Excerpts from a dataset
== Segment start ==

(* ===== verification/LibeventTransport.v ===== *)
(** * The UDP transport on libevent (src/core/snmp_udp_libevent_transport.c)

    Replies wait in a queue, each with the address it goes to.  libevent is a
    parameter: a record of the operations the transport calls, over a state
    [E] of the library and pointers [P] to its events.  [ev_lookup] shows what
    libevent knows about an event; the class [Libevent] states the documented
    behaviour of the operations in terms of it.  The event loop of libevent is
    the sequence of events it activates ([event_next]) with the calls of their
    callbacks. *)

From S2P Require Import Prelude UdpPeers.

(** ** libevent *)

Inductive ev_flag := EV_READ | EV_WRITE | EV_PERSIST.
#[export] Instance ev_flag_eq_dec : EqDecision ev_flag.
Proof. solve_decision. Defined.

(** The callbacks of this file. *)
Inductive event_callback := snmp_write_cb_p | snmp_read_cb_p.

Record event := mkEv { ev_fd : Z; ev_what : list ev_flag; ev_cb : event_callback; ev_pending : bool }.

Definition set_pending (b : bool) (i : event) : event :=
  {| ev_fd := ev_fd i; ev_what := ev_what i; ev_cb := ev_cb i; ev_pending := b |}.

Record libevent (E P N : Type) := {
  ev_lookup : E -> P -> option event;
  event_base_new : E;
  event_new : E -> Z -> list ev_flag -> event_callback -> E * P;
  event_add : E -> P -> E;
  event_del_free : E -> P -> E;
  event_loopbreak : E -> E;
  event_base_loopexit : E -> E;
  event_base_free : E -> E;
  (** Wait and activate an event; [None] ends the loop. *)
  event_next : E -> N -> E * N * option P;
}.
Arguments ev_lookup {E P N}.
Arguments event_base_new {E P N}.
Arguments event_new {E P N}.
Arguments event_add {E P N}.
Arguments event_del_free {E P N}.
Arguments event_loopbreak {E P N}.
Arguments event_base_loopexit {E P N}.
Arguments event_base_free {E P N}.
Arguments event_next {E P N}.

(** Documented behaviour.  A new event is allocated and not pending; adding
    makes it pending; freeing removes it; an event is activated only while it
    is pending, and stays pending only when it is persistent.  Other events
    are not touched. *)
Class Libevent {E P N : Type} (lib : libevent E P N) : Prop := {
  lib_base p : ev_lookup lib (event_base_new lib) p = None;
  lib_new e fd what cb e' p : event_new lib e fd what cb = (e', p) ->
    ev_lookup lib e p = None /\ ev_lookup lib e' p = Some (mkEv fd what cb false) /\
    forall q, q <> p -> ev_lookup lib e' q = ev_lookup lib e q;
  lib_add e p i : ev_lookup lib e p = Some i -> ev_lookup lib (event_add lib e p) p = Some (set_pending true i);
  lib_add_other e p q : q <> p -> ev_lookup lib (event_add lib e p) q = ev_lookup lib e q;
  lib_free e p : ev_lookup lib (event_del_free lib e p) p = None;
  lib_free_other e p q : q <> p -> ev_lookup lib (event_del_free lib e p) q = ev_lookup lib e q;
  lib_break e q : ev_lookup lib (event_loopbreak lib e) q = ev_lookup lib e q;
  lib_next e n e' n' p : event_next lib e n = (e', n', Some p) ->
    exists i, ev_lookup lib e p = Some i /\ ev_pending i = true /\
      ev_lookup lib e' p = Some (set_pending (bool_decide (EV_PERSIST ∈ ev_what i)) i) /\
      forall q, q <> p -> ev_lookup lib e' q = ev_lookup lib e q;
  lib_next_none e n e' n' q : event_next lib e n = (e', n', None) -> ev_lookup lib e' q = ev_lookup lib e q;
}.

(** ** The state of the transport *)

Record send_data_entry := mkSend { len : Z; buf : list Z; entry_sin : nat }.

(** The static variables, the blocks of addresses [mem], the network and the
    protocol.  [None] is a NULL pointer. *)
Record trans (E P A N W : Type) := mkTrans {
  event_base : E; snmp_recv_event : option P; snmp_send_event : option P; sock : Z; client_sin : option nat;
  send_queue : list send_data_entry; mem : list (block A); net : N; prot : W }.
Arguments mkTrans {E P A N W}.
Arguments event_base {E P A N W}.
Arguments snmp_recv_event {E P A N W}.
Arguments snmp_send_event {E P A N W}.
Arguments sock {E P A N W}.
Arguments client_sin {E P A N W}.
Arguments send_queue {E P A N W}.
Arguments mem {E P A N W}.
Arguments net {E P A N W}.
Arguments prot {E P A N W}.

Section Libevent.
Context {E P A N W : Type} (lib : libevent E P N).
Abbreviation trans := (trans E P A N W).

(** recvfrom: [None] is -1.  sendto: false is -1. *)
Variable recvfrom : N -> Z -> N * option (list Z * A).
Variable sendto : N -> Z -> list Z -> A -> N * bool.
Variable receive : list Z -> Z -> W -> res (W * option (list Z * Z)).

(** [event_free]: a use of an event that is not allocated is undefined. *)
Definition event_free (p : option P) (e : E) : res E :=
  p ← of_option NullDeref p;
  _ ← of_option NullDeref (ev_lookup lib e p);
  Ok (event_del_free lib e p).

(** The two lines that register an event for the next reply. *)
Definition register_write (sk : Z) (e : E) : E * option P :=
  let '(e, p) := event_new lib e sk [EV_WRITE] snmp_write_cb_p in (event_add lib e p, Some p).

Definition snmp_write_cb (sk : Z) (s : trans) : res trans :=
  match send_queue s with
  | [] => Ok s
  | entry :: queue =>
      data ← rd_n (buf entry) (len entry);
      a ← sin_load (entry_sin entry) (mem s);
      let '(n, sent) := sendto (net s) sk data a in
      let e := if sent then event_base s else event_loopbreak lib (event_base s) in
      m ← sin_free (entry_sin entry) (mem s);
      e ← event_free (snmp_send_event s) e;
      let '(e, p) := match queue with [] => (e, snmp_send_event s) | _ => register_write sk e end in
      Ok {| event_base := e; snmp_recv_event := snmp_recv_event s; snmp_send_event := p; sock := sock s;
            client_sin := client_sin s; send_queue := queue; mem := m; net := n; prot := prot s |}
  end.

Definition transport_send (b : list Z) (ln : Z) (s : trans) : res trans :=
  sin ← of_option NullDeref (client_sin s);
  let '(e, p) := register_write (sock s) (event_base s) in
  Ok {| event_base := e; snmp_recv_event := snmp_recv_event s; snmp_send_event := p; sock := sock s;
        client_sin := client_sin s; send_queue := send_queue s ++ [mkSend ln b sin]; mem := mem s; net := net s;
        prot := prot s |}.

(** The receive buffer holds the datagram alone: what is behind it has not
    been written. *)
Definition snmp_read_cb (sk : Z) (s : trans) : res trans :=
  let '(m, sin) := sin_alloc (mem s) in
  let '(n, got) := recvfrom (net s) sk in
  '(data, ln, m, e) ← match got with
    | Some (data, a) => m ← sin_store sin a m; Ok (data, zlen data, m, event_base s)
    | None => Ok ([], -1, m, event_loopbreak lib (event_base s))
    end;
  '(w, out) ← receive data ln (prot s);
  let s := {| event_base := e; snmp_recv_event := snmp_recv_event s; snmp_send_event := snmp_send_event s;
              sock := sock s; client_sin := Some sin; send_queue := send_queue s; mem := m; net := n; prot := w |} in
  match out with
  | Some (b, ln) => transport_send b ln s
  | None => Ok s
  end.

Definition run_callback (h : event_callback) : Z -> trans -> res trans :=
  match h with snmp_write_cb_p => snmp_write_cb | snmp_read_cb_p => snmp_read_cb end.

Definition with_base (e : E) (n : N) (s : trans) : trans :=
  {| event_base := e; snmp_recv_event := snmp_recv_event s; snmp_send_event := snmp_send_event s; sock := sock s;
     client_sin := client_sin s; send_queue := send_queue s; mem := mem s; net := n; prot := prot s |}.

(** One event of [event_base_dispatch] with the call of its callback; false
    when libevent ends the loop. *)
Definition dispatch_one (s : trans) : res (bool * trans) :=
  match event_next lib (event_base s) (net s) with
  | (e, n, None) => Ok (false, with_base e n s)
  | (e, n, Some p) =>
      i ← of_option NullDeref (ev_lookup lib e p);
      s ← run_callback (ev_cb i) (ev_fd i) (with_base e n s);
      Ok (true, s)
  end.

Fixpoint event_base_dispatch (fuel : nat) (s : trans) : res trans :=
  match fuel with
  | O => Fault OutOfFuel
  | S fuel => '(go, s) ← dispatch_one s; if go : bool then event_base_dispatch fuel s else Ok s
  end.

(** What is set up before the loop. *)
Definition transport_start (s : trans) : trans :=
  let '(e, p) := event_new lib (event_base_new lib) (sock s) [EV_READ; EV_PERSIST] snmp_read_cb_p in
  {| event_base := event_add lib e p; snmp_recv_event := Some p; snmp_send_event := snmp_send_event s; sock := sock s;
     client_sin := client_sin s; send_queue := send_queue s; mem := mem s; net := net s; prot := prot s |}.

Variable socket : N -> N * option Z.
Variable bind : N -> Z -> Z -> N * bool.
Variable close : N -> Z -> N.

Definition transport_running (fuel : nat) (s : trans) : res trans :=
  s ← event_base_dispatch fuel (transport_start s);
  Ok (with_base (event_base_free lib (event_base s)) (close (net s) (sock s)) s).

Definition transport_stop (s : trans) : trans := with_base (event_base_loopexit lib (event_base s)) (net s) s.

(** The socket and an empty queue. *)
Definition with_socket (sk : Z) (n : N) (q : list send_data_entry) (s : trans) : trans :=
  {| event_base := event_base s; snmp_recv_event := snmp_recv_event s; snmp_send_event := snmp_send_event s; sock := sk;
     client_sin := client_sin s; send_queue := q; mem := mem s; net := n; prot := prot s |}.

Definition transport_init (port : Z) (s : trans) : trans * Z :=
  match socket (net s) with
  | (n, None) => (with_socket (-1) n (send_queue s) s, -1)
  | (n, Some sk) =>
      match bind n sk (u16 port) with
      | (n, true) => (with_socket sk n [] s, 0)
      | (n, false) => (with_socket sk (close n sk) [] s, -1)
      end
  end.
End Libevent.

== Segment end ==

_Aim of the exercise_
Print, without alteration, only the lines above between the one holding "m, event_base s)" and the one holding "let '(e, p) := event_new lib (event_base_new", inclusive.

_Response to this exercise_
    | Some (data, a) => m ← sin_store sin a m; Ok (data, zlen data, m, event_base s)
    | None => Ok ([], -1, m, event_loopbreak lib (event_base s))
    end;
  '(w, out) ← receive data ln (prot s);
  let s := {| event_base := e; snmp_recv_event := snmp_recv_event s; snmp_send_event := snmp_send_event s;
              sock := sock s; client_sin := Some sin; send_queue := send_queue s; mem := m; net := n; prot := w |} in
  match out with
  | Some (b, ln) => transport_send b ln s
  | None => Ok s
  end.

Definition run_callback (h : event_callback) : Z -> trans -> res trans :=
  match h with snmp_write_cb_p => snmp_write_cb | snmp_read_cb_p => snmp_read_cb end.

Definition with_base (e : E) (n : N) (s : trans) : trans :=
  {| event_base := e; snmp_recv_event := snmp_recv_event s; snmp_send_event := snmp_send_event s; sock := sock s;
     client_sin := client_sin s; send_queue := send_queue s; mem := mem s; net := n; prot := prot s |}.

(** One event of [event_base_dispatch] with the call of its callback; false
    when libevent ends the loop. *)
Definition dispatch_one (s : trans) : res (bool * trans) :=
  match event_next lib (event_base s) (net s) with
  | (e, n, None) => Ok (false, with_base e n s)
  | (e, n, Some p) =>
      i ← of_option NullDeref (ev_lookup lib e p);
      s ← run_callback (ev_cb i) (ev_fd i) (with_base e n s);
      Ok (true, s)
  end.

Fixpoint event_base_dispatch (fuel : nat) (s : trans) : res trans :=
  match fuel with
  | O => Fault OutOfFuel
  | S fuel => '(go, s) ← dispatch_one s; if go : bool then event_base_dispatch fuel s else Ok s
  end.

(** What is set up before the loop. *)
Definition transport_start (s : trans) : trans :=
  let '(e, p) := event_new lib (event_base_new lib) (sock s) [EV_READ; EV_PERSIST] snmp_read_cb_p in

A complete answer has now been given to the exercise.